▶ **Exercise details**: Output only the lines from the start of the entries through the line holding "let* t := arr_get a i in". Each line must match the original exactly.

─── Information supplied ───

Definition arr_get a i : res A :=
  if 0 <=? i
  then match a !! Z.to_nat i with Some x => Ok x | None => Err Undefined end
  else Err Undefined.

Definition zset a i x : list A := <[Z.to_nat i := x]> a.

Definition arr_set a i x : res (list A) :=
  if (0 <=? i) && (i <? zlen a) then Ok (zset a i x) else Err Undefined.

(** [swap(&a[i], &a[j])] as the sorting programs write it. *)
Definition arr_swap a i j : res (list A) :=
  let* t := arr_get a i in
  let* y := arr_get a j in
  let* a1 := arr_set a i y in
  arr_set a1 j t.

Lemma length_zset a i x : length (zset a i x) = length a.
Proof. apply length_insert. Qed.

Lemma zlen_zset a i x : zlen (zset a i x) = zlen a.
Proof. unfold zlen. by rewrite length_zset. Qed.

Lemma zlen_nonneg a : 0 <= zlen a.
Proof. unfold zlen. lia. Qed.

Lemma arr_set_ok a i x : 0 <= i < zlen a -> arr_set a i x = Ok (zset a i x).
Proof.
  intros [H1 H2]. unfold arr_set.
  apply Z.leb_le in H1 as ->. by apply Z.ltb_lt in H2 as ->.
Qed.

Lemma arr_get_range a i x : arr_get a i = Ok x -> 0 <= i < zlen a.
Proof.
  unfold arr_get, zlen. destruct (Z.leb_spec 0 i); [|discriminate].
  destruct (a !! Z.to_nat i) eqn:E; [|discriminate].
  apply lookup_lt_Some in E. lia.
Qed.

Lemma arr_set_range a i x b :
  arr_set a i x = Ok b -> 0 <= i < zlen a /\ b = zset a i x.
Proof.
  unfold arr_set. destruct (Z.leb_spec 0 i), (Z.ltb_spec i (zlen a)); cbn; try discriminate.
  intros [= <-]. auto.
Qed.

Context `{Inhabited A}.

Definition znth a i : A := a !!! Z.to_nat i.

Lemma arr_get_ok a i : 0 <= i < zlen a -> arr_get a i = Ok (znth a i).
Proof.
  intros [H1 H2]. unfold arr_get, znth, zlen in *.
  apply Z.leb_le in H1 as Hb. rewrite Hb.
  destruct (lookup_lt_is_Some_2 a (Z.to_nat i)) as [x Hx]; [lia|].
  by rewrite (list_lookup_total_correct _ _ _ Hx), Hx.
Qed.

Lemma znth_zset_eq a i x : 0 <= i < zlen a -> znth (zset a i x) i = x.
Proof. intros ?. apply list_lookup_total_insert_eq. unfold zlen in *. lia. Qed.

Lemma znth_zset_ne a i j x : 0 <= i -> 0 <= j -> i <> j -> znth (zset a i x) j = znth a j.
Proof. intros ???. apply list_lookup_total_insert_ne. lia. Qed.

Lemma znth_zset a i j x :
  0 <= i < zlen a -> 0 <= j -> znth (zset a i x) j = if i =? j then x else znth a j.
Proof.
  intros. destruct (Z.eqb_spec i j) as [->|]; [by apply znth_zset_eq|].
  apply znth_zset_ne; lia.
Qed.

Definition zswap a i j : list A := zset (zset a i (znth a j)) j (znth a i).

Lemma arr_swap_ok a i j :
  0 <= i < zlen a -> 0 <= j < zlen a -> arr_swap a i j = Ok (zswap a i j).
Proof.
  intros. unfold arr_swap. rewrite !arr_get_ok by done.
  rewrite arr_set_ok by done. rewrite arr_set_ok by (by rewrite zlen_zset). done.
Qed.

Lemma zlen_zswap a i j : zlen (zswap a i j) = zlen a.
Proof. unfold zswap. by rewrite !zlen_zset. Qed.

Lemma znth_zswap a i j k :
  0 <= i < zlen a -> 0 <= j < zlen a -> 0 <= k ->
  znth (zswap a i j) k = if j =? k then znth a i else if i =? k then znth a j else znth a k.
Proof.
  intros. unfold zswap. rewrite znth_zset by (rewrite ?zlen_zset; lia).
  destruct (j =? k); [done|]. by rewrite znth_zset by lia.
Qed.

Lemma zlist_eq a b :
  zlen a = zlen b -> (forall i, 0 <= i < zlen a -> znth a i = znth b i) -> a = b.
Proof.
  unfold zlen, znth. intros Hl Hi. apply list_eq_same_length with (length a); [lia|done|].
  intros i x y Hlt Hx Hy. specialize (Hi (Z.of_nat i)).
  rewrite Nat2Z.id in Hi. rewrite !list_lookup_total_alt, Hx, Hy in Hi. apply Hi. lia.
Qed.

Lemma zswap_perm a i j : 0 <= i < zlen a -> 0 <= j < zlen a -> zswap a i j ≡ₚ a.
Proof.
  intros Hi Hj. unfold zlen in *.
  unfold zswap, zset, znth.
  apply Permutation_insert_swap; apply list_lookup_lookup_total_lt; lia.
Qed.
End Arrays.

(** ** Matrices: arrays of rows *)

Section Matrices.
Context {A : Type} `{Inhabited A}.
Implicit Types (m : list (list A)) (u v : Z) (x : A).

Definition mat_get m u v : res A :=
  let* row := arr_get m u in arr_get row v.

Definition mat_set m u v x : res (list (list A)) :=
  let* row := arr_get m u in
  let* row := arr_set row v x in
  arr_set m u row.

Lemma mat_get_ok m (rows cols : Z) u v :
  zlen m = rows -> (forall u, 0 <= u < rows -> zlen (znth m u) = cols) -> 0 <= u < rows -> 0 <= v < cols ->
  mat_get m u v = Ok (znth (znth m u) v).
Proof.
  intros Hl Hr Hu Hv. unfold mat_get. rewrite arr_get_ok by lia. by rewrite arr_get_ok by (rewrite Hr; done).
Qed.

Lemma mat_set_ok m (rows cols : Z) u v x :
  zlen m = rows -> (forall u, 0 <= u < rows -> zlen (znth m u) = cols) -> 0 <= u < rows -> 0 <= v < cols ->
  exists m', mat_set m u v x = Ok m' /\ zlen m' = rows /\ (forall u, 0 <= u < rows -> zlen (znth m' u) = cols) /\
    forall a b, 0 <= a < rows -> 0 <= b < cols ->
      znth (znth m' a) b = if (u =? a) && (v =? b) then x else znth (znth m a) b.
Proof.
  intros Hl Hr Hu Hv. unfold mat_set. rewrite arr_get_ok by lia. rewrite arr_set_ok by (rewrite Hr by done; done).
  rewrite arr_set_ok by lia. eexists. split; [done|]. split; [by rewrite zlen_zset|].
  split; [intros a Ha|intros a b Ha Hb]; rewrite znth_zset by lia;
    destruct (Z.eqb_spec u a) as [->|]; cbn [andb]; auto.
  - rewrite zlen_zset. auto.
  - rewrite znth_zset by (rewrite ?Hr by done; lia). done.
Qed.
End Matrices.

(** ** Moving blocks

    [memmove] of [n] elements from index [i] of [src] to index [j] of [dst], which
    may be the same array. *)

Section Memmove.
Context {A : Type}.
Implicit Types (src dst : list A) (i j n : Z).

Definition memmove dst j src i n : res (list A) :=
  if (0 <=? i) && (0 <=? j) && (0 <=? n) && (i + n <=? zlen src) && (j + n <=? zlen dst)
  then Ok (take (Z.to_nat j) dst ++ take (Z.to_nat n) (drop (Z.to_nat i) src) ++ drop (Z.to_nat (j + n)) dst)
  else Err Undefined.

Lemma memmove_ok dst j src i n :
  0 <= i -> 0 <= j -> 0 <= n -> i + n <= zlen src -> j + n <= zlen dst ->
  memmove dst j src i n =
    Ok (take (Z.to_nat j) dst ++ take (Z.to_nat n) (drop (Z.to_nat i) src) ++ drop (Z.to_nat (j + n)) dst).
Proof.
  intros. unfold memmove. destruct ((0 <=? i) && (0 <=? j) && (0 <=? n) && (i + n <=? zlen src) && (j + n <=? zlen dst)) eqn:E;
    [done|]. rewrite !andb_false_iff, !Z.leb_gt in E. lia.
Qed.

Lemma memmove_length dst j src i n :
  0 <= i -> 0 <= j -> 0 <= n -> i + n <= zlen src -> j + n <= zlen dst ->
  length (take (Z.to_nat j) dst ++ take (Z.to_nat n) (drop (Z.to_nat i) src) ++ drop (Z.to_nat (j + n)) dst) = length dst.
Proof. intros. unfold zlen in *. rewrite !length_app, !length_take, !length_drop. lia. Qed.
End Memmove.

#[export] Instance fault_inhabited : Inhabited fault := populate Undefined.

(** Rewriting database of the array length equations, and the tactics that use
    it: [zarr] normalises lengths and closes index side conditions, [zcase]
    splits on the boolean comparisons a C condition was translated to. *)
Create Rewrite HintDb carray.
#[export] Hint Rewrite @zlen_zset @zlen_zswap @length_zset : carray.

Ltac zarr := autorewrite with carray in *; try lia.

Ltac zcase :=
  repeat match goal with
  | |- context [Z.eqb ?x ?y] => destruct (Z.eqb_spec x y); cbn [negb andb orb]
  | |- context [Z.ltb ?x ?y] => destruct (Z.ltb_spec x y); cbn [negb andb orb]
  | |- context [Z.leb ?x ?y] => destruct (Z.leb_spec x y); cbn [negb andb orb]
  | |- context [Z.gtb ?x ?y] => rewrite (Z.gtb_ltb x y)
  | |- context [Z.geb ?x ?y] => rewrite (Z.geb_leb x y)
  end.

Ltac zcase_in H :=
  repeat match type of H with
  | context [Z.eqb ?x ?y] => destruct (Z.eqb_spec x y); cbn [negb andb orb] in H
  | context [Z.ltb ?x ?y] => destruct (Z.ltb_spec x y); cbn [negb andb orb] in H
  | context [Z.leb ?x ?y] => destruct (Z.leb_spec x y); cbn [negb andb orb] in H
  | context [Z.gtb ?x ?y] => rewrite (Z.gtb_ltb x y) in H
  | context [Z.geb ?x ?y] => rewrite (Z.geb_leb x y) in H
  end.

(** ** Rearranging a segment of an array

    [shuffle s e a b]: [b] comes from [a] by exchanges of elements whose indices
    lie in [s..e]. *)

Section Shuffle.
Context {A : Type} `{Inhabited A}.
Implicit Types (a b c : list A) (s e i j k : Z).

Inductive shuffle (s e : Z) (a : list A) : list A -> Prop :=
| shuffle_refl : shuffle s e a a
| shuffle_swap b i j :
    shuffle s e a b -> 0 <= s -> e < zlen b -> s <= i <= e -> s <= j <= e ->
    shuffle s e a (zswap b i j).

Lemma shuffle_trans s e a b c : shuffle s e a b -> shuffle s e b c -> shuffle s e a c.
Proof. intros Hab Hbc. induction Hbc; [done|]. by apply shuffle_swap. Qed.

Lemma shuffle_zlen s e a b : shuffle s e a b -> zlen b = zlen a.
Proof. induction 1; zarr. Qed.

Lemma shuffle_mono s e s' e' a b :
  shuffle s e a b -> 0 <= s' <= s -> e <= e' < zlen a -> shuffle s' e' a b.
Proof.
  intros Hs ??. induction Hs; [apply shuffle_refl|].
  apply shuffle_zlen in Hs. apply shuffle_swap; auto; lia.
Qed.

Lemma shuffle_perm s e a b : shuffle s e a b -> b ≡ₚ a.
Proof.
  induction 1 as [|b i j Hs IH]; [done|].
  rewrite zswap_perm by lia. exact IH.
Qed.

Lemma shuffle_outside s e a b k :
  shuffle s e a b -> 0 <= k -> k < s \/ e < k -> znth b k = znth a k.
Proof.
  intros Hs ??. induction Hs as [|b i j Hs IH]; [done|].
  rewrite znth_zswap by lia. zcase; try lia; done.
Qed.

Lemma shuffle_forall (P : A -> Prop) s e a b :
  shuffle s e a b ->
  (forall k, s <= k <= e -> P (znth a k)) -> forall k, s <= k <= e -> P (znth b k).
Proof.
  intros Hs HP. induction Hs as [|b i j Hs IH]; [done|].
  intros k Hk. rewrite znth_zswap by lia. zcase; auto.
Qed.
End Shuffle.

(** ** Sorted segments of integer arrays *)

Definition sorted_seg (a : list Z) (s e : Z) : Prop :=
  forall i j, s <= i -> i <= j -> j <= e -> znth a i <= znth a j.

Lemma znth_cons_0 {A} `{Inhabited A} (x : A) (l : list A) : znth (x :: l) 0 = x.
Proof. done. Qed.

Lemma znth_cons_succ {A} `{Inhabited A} (x : A) (l : list A) i :
  0 <= i -> znth (x :: l) (Z.succ i) = znth l i.
Proof. intros ?. unfold znth. by rewrite Z2Nat.inj_succ. Qed.

Lemma zlen_cons {A} (x : A) (l : list A) : zlen (x :: l) = zlen l + 1.
Proof. unfold zlen. cbn [length]. lia. Qed.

───

▶ **Answer space**:
Definition arr_get a i : res A :=
  if 0 <=? i
  then match a !! Z.to_nat i with Some x => Ok x | None => Err Undefined end
  else Err Undefined.

Definition zset a i x : list A := <[Z.to_nat i := x]> a.

Definition arr_set a i x : res (list A) :=
  if (0 <=? i) && (i <? zlen a) then Ok (zset a i x) else Err Undefined.

(** [swap(&a[i], &a[j])] as the sorting programs write it. *)
Definition arr_swap a i j : res (list A) :=
  let* t := arr_get a i in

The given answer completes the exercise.